Meticulous scar excision makes the corpora a satisfactory graft bed for a urethral plate substitute. A serious complication of free graft urethroplasty is the necrosis of the patch, caused by vascularization failure from its bed. So the buccal mucosa grafts were thinned, stitched and closely quilted to the surrounding tissue to allow initial blood supply via diffusion [1, 6, 15]. Accurate quilting decreases the likelihood of fluid collection, hematoma and shear forces during erections [6]. Deep glanular scar excision resulted in a slit-like vertical meatus, providing a good cosmetic effect, which might be an additional advantage of the inlay approach. As for the limits of this technique, we think that re-doing hypospadias with very severe chordee might be a contraindication. If the chordee is too severe and can only be corrected by transection of remnant urethra, a relatively larger graft would be needed to patch around the urethra, then the possibility of scar constructure and graft necrosis would increase, which leads to recurrence of stricture. For these cases, a two stage operation is a better choice than a one stage repair.

Current opinion is that, if free extragenital tissue is needed to perform urethroplasty, a BMG provides excellent clinical results. We chose buccal mucosa as an inlay substitute because it has a thick epithelium, good tensile strength, and higher density of elastic fibres than preputial skin, which favors revascularization and inosculation, therefore, increasing the chance of graft take. Additionally, in the instance of failed hypopadias repair, local penile skin or preputial skin is usually deficient, so an exgenital tissue source is required. Experience with split thickness and full-thickness skin grafts as well as bladder mucosa grafts has been reported with less than ideal and less durable results. In the first large patient series published by Duckett et al. [16], the histological and immunohistochemical studies show that the buccal mucosa had the thinnest lamina propria layer while having the greatest native vascular supply, suggesting a reason for the rapid healing of buccal mucosa when used as urethral replacement tissue. Several studies have been published stressing the importance of the site and the technique of buccal mucosa harvesting. In our procedure, the majority of grafts were taken from the inner aspect of the lower lip, because the harvesting there is much easier, and additionally, trauma in the cheek will have more effect during mastication. Complications are minimal. In a prospective study of 49 men who underwent BMG harvest procedures for urethroplasty, 83% experienced postoperation pain at the site of graft harvest [16]. The main long-term complications were persistent perioral numbness in 26% of cases, salivatory changes in 10% and difficulty in opening the mouth in 9% [17_19]. Other complications were bleeding, scarring, and lip retraction. We think the following points are important in the prevention of oral complications. The graft harvested should be thin to avoid bleeding and assist scar healing in the donor site. The width of the graft is kept below 2.5 cm, so the rate of long-term complications, such as numbness and retraction, was low.
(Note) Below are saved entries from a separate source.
Lemma shr_fexp_normal (M : positive) (E : Z) :
  digits2_pos M = 53%positive -> -1074 <= E ->
  shr_fexp prec emax (Z.pos M) E loc_Exact
  = (Build_shr_record (Z.pos M) false false, E).
Proof.
  intros D B. unfold shr_fexp. cbn [Zdigits2]. rewrite D, fexp_normal by lia.
  replace (53 + E - 53 - E) with 0 by lia. reflexivity.
Qed.

Lemma leb_emax (E : Z) : E <= 971 -> (E <=? emax - prec) = true.
Proof. intros H. apply Z.leb_le. unfold emax, prec. lia. Qed.

Lemma binary_round_aux_normal (s : bool) (M : positive) (E : Z) :
  digits2_pos M = 53%positive -> -1074 <= E <= 971 ->
  binary_round_aux prec emax s (Z.pos M) E loc_Exact = S754_finite s M E.
Proof.
  intros D B. unfold binary_round_aux.
  rewrite (shr_fexp_normal M E D) by lia.
  cbn [shr_m loc_of_shr_record round_nearest_even].
  rewrite (shr_fexp_normal M E D) by lia. cbn [shr_m].
  now rewrite leb_emax by lia.
Qed.

Lemma div_eucl_div_mod (a b : Z) : Z.div_eucl a b = (a / b, a mod b).
Proof. unfold Z.div, Z.modulo. now destruct (Z.div_eucl a b). Qed.


Lemma SFdiv_core_pow2 (M : positive) (E k : Z) :
  digits2_pos M = 53%positive -> -1073 <= E - k ->
  SFdiv_core_binary prec emax (Z.pos M) E (Z.pos two52) (k - 52)
  = (Z.pos M~0, E - k - 1, loc_Exact).
Proof.
  intros D B. unfold SFdiv_core_binary. cbn [Zdigits2]. rewrite D.
  change (Z.pos (digits2_pos two52)) with 53.
  replace (Z.min (fexp prec emax (53 + E - (53 + (k - 52)))) (E - (k - 52)))
    with (E - k - 1) by (unfold fexp, emin, prec, emax; lia).
  replace (E - (k - 52) - (E - k - 1)) with 53 by lia.
  cbv iota. rewrite Z.shiftl_mul_pow2 by lia. rewrite div_eucl_div_mod.
  assert (Q : Z.pos M * 2 ^ 53 = Z.pos M~0 * Z.pos two52).
  { change (2 ^ 53) with (2 * Z.pos two52). rewrite Pos2Z.inj_xO. lia. }
  rewrite Q, Z.div_mul, Z.mod_mul by discriminate.
  reflexivity.
Qed.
There have been few reports published concerning hypospadias reoperations. Schwentner et al. [7] reported their interim experience with the dorsal inlay skin graft technique with a complication rate of 16.1%. The dorsal inlay buccal mucosa graft has the advantage of the TIP technique, the enlarged diameter of reconstructive urethra decrease the recurrence of stricture, so it is a reliable method for salvage reconstruction. As to virgin repair of hypospadias, TIP technique should be the first choice. Nethertheless, we still need long-term data, especially in histology, to evaluate accurately the impact of this technique.

Previously failed hyposoadias repir continues to be challenging for the urologist. The single stage dorsal inlay BMG approach combines the excellent cosmetic and functional results of the Snodgrass technique with BMG. Given its simplicity, versality, and the low complication rate, it is a valuable option for complex hypospadias reopration.

Acknowledgment

We are grateful to Dr Warren Snodgrass for his excellent technical support and advice.